_TASK REQUIREMENTS_
Repeat the data that follows, keeping every character intact.

____________________

Definition submit_first (now : datetime) : M LegExecutionMachine LegExecutionSnapshot :=
  transition FIRST_SUBMITTED now "first leg submitted".

Definition submit_second (now : datetime) (chase_price : Decimal)
  : M LegExecutionMachine LegExecutionSnapshot := fun self =>
  if chase_price <=? 0 then (self, Err (ValueError "chase price must be positive"))
  else if deviation_bps chase_price (reference_price (snapshot self))
          >? second_leg_chase_limit_bps (policy self)
  then transition UNWINDING now
         ("second-leg chase limit exceeded; " +:+ unwind_policy (policy self)) self
  else transition SECOND_SUBMITTED now "second leg submitted" self.

(** The state and reason [reconcile] chooses before the exposure check. *)
Definition reconciled_state (s : LegExecutionSnapshot) (first second : Decimal)
  : LegExecutionState * string :=
  let target := target_quantity s in
  if (first =? target) && (second =? target) then (COMPLETED, "both legs filled")
  else if (second >? 0) && (second =? first) then (HEDGED, "filled exposure is hedged")
  else if first =? target then (FIRST_FILLED, "partial fills reconciled")
  else if first >? 0 then (FIRST_PARTIAL, "partial fills reconciled")
  else (leg_state s, "partial fills reconciled").

Definition reconcile (now : datetime) (first_filled second_filled : Decimal)
  : M LegExecutionMachine LegExecutionSnapshot := fun self =>
  let s := snapshot self in
  if (first_filled <? first_filled_quantity s) || (second_filled <? second_filled_quantity s)
  then (self, Err (ValueError "cumulative fills cannot decrease"))
  else if (first_filled >? target_quantity s) || (second_filled >? target_quantity s)
  then (self, Err (ValueError "filled quantity exceeds target"))
  else
    let (st, reason) := reconciled_state s first_filled second_filled in
    match leg_utc now with
    | Err e => (self, Err e)
    | Ok now =>
        let updated := update_fills first_filled second_filled (update_state st now reason s) in
        let updated :=
          if naked_exposure updated >? maximum_naked_exposure (policy self)
          then update_state HALTED (leg_updated_at updated) "maximum naked exposure exceeded"
                 updated
          else updated in
        (with_snapshot updated self, Ok updated)
    end.

Definition check_timeout (now : datetime) : M LegExecutionMachine LegExecutionSnapshot :=
  fun self =>
  match leg_utc now with
  | Err e => (self, Err e)
  | Ok now =>
      if bool_decide (leg_state (snapshot self) ∈ [FIRST_SUBMITTED; FIRST_PARTIAL])
         && (first_leg_timeout (policy self) <=? now - started_at (snapshot self))%Z
      then transition UNWINDING (Aware now) (unwind_policy (policy self)) self
      else (self, Ok (snapshot self))
  end.

Definition handle_preflight_change (now : datetime) (evidence_valid execution_health : bool)
    (available_collateral fillable_quantity expected_vwap : Decimal)
    (alternate_hedge_available : bool) : M LegExecutionMachine PreflightChangeAction :=
  fun self =>
  let go st reason action := (run! transition st now reason; pret action) self in
  if negb evidence_valid then go HALTED "changed evidence is untrusted" HALT
  else if negb execution_health && alternate_hedge_available
  then go SECOND_SUBMITTED "alternate hedge selected" ALTERNATE_HEDGE
  else if negb execution_health || (available_collateral <=? 0) || (fillable_quantity <=? 0)
  then go UNWINDING (unwind_policy (policy self)) UNWIND
  else if fillable_quantity <? target_quantity (snapshot self)
  then go SECOND_SUBMITTED "partial hedge selected" PARTIAL_HEDGE
  else if deviation_bps expected_vwap (reference_price (snapshot self))
          <=? second_leg_chase_limit_bps (policy self)
  then go SECOND_SUBMITTED "chase selected" CHASE
  else go UNWINDING (unwind_policy (policy self)) UNWIND.

End Leg.

Local Close Scope string_scope.

(** ** Invariant *)

Record leg_wf (m : LegExecutionMachine) : Prop := {
  lgwf_target : 0 < target_quantity (snapshot m);
  lgwf_price : 0 < reference_price (snapshot m);
  lgwf_first : 0 <= first_filled_quantity (snapshot m) /\
               first_filled_quantity (snapshot m) <= target_quantity (snapshot m);
  lgwf_second : 0 <= second_filled_quantity (snapshot m) /\
                second_filled_quantity (snapshot m) <= target_quantity (snapshot m);
  lgwf_completed : leg_state (snapshot m) = COMPLETED ->
    first_filled_quantity (snapshot m) == target_quantity (snapshot m) /\
    second_filled_quantity (snapshot m) == target_quantity (snapshot m);
  lgwf_hedged : leg_state (snapshot m) = HEDGED ->
    0 < second_filled_quantity (snapshot m) /\
    first_filled_quantity (snapshot m) == second_filled_quantity (snapshot m);
}.

(** The operations of the machine. *)
Inductive leg_step {C : DecimalContext} : LegExecutionMachine -> LegExecutionMachine -> Prop :=
| leg_submit_first t m : leg_step m (submit_first t m).1
| leg_submit_second t p m : leg_step m (submit_second t p m).1
| leg_reconcile t a b m : leg_step m (reconcile t a b m).1
| leg_check_timeout t m : leg_step m (check_timeout t m).1
| leg_preflight t ev eh c f v alt m :
    leg_step m (handle_preflight_change t ev eh c f v alt m).1.

Definition leg_le (m m' : LegExecutionMachine) : Prop :=
  policy m' = policy m /\
  target_quantity (snapshot m') = target_quantity (snapshot m) /\
  first_filled_quantity (snapshot m) <= first_filled_quantity (snapshot m') /\
  second_filled_quantity (snapshot m) <= second_filled_quantity (snapshot m').

Section LegLemmas.
Context {C : DecimalContext}.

____________________

_THE ANSWER_
Definition submit_first (now : datetime) : M LegExecutionMachine LegExecutionSnapshot :=
  transition FIRST_SUBMITTED now "first leg submitted".

Definition submit_second (now : datetime) (chase_price : Decimal)
  : M LegExecutionMachine LegExecutionSnapshot := fun self =>
  if chase_price <=? 0 then (self, Err (ValueError "chase price must be positive"))
  else if deviation_bps chase_price (reference_price (snapshot self))
          >? second_leg_chase_limit_bps (policy self)
  then transition UNWINDING now
         ("second-leg chase limit exceeded; " +:+ unwind_policy (policy self)) self
  else transition SECOND_SUBMITTED now "second leg submitted" self.

(** The state and reason [reconcile] chooses before the exposure check. *)
Definition reconciled_state (s : LegExecutionSnapshot) (first second : Decimal)
  : LegExecutionState * string :=
  let target := target_quantity s in
  if (first =? target) && (second =? target) then (COMPLETED, "both legs filled")
  else if (second >? 0) && (second =? first) then (HEDGED, "filled exposure is hedged")
  else if first =? target then (FIRST_FILLED, "partial fills reconciled")
  else if first >? 0 then (FIRST_PARTIAL, "partial fills reconciled")
  else (leg_state s, "partial fills reconciled").

Definition reconcile (now : datetime) (first_filled second_filled : Decimal)
  : M LegExecutionMachine LegExecutionSnapshot := fun self =>
  let s := snapshot self in
  if (first_filled <? first_filled_quantity s) || (second_filled <? second_filled_quantity s)
  then (self, Err (ValueError "cumulative fills cannot decrease"))
  else if (first_filled >? target_quantity s) || (second_filled >? target_quantity s)
  then (self, Err (ValueError "filled quantity exceeds target"))
  else
    let (st, reason) := reconciled_state s first_filled second_filled in
    match leg_utc now with
    | Err e => (self, Err e)
    | Ok now =>
        let updated := update_fills first_filled second_filled (update_state st now reason s) in
        let updated :=
          if naked_exposure updated >? maximum_naked_exposure (policy self)
          then update_state HALTED (leg_updated_at updated) "maximum naked exposure exceeded"
                 updated
          else updated in
        (with_snapshot updated self, Ok updated)
    end.

Definition check_timeout (now : datetime) : M LegExecutionMachine LegExecutionSnapshot :=
  fun self =>
  match leg_utc now with
  | Err e => (self, Err e)
  | Ok now =>
      if bool_decide (leg_state (snapshot self) ∈ [FIRST_SUBMITTED; FIRST_PARTIAL])
         && (first_leg_timeout (policy self) <=? now - started_at (snapshot self))%Z
      then transition UNWINDING (Aware now) (unwind_policy (policy self)) self
      else (self, Ok (snapshot self))
  end.

Definition handle_preflight_change (now : datetime) (evidence_valid execution_health : bool)
    (available_collateral fillable_quantity expected_vwap : Decimal)
    (alternate_hedge_available : bool) : M LegExecutionMachine PreflightChangeAction :=
  fun self =>
  let go st reason action := (run! transition st now reason; pret action) self in
  if negb evidence_valid then go HALTED "changed evidence is untrusted" HALT
  else if negb execution_health && alternate_hedge_available
  then go SECOND_SUBMITTED "alternate hedge selected" ALTERNATE_HEDGE
  else if negb execution_health || (available_collateral <=? 0) || (fillable_quantity <=? 0)
  then go UNWINDING (unwind_policy (policy self)) UNWIND
  else if fillable_quantity <? target_quantity (snapshot self)
  then go SECOND_SUBMITTED "partial hedge selected" PARTIAL_HEDGE
  else if deviation_bps expected_vwap (reference_price (snapshot self))
          <=? second_leg_chase_limit_bps (policy self)
  then go SECOND_SUBMITTED "chase selected" CHASE
  else go UNWINDING (unwind_policy (policy self)) UNWIND.

End Leg.

Local Close Scope string_scope.

(** ** Invariant *)

Record leg_wf (m : LegExecutionMachine) : Prop := {
  lgwf_target : 0 < target_quantity (snapshot m);
  lgwf_price : 0 < reference_price (snapshot m);
  lgwf_first : 0 <= first_filled_quantity (snapshot m) /\
               first_filled_quantity (snapshot m) <= target_quantity (snapshot m);
  lgwf_second : 0 <= second_filled_quantity (snapshot m) /\
                second_filled_quantity (snapshot m) <= target_quantity (snapshot m);
  lgwf_completed : leg_state (snapshot m) = COMPLETED ->
    first_filled_quantity (snapshot m) == target_quantity (snapshot m) /\
    second_filled_quantity (snapshot m) == target_quantity (snapshot m);
  lgwf_hedged : leg_state (snapshot m) = HEDGED ->
    0 < second_filled_quantity (snapshot m) /\
    first_filled_quantity (snapshot m) == second_filled_quantity (snapshot m);
}.

(** The operations of the machine. *)
Inductive leg_step {C : DecimalContext} : LegExecutionMachine -> LegExecutionMachine -> Prop :=
| leg_submit_first t m : leg_step m (submit_first t m).1
| leg_submit_second t p m : leg_step m (submit_second t p m).1
| leg_reconcile t a b m : leg_step m (reconcile t a b m).1
| leg_check_timeout t m : leg_step m (check_timeout t m).1
| leg_preflight t ev eh c f v alt m :
    leg_step m (handle_preflight_change t ev eh c f v alt m).1.

Definition leg_le (m m' : LegExecutionMachine) : Prop :=
  policy m' = policy m /\
  target_quantity (snapshot m') = target_quantity (snapshot m) /\
  first_filled_quantity (snapshot m) <= first_filled_quantity (snapshot m') /\
  second_filled_quantity (snapshot m) <= second_filled_quantity (snapshot m').

Section LegLemmas.
Context {C : DecimalContext}.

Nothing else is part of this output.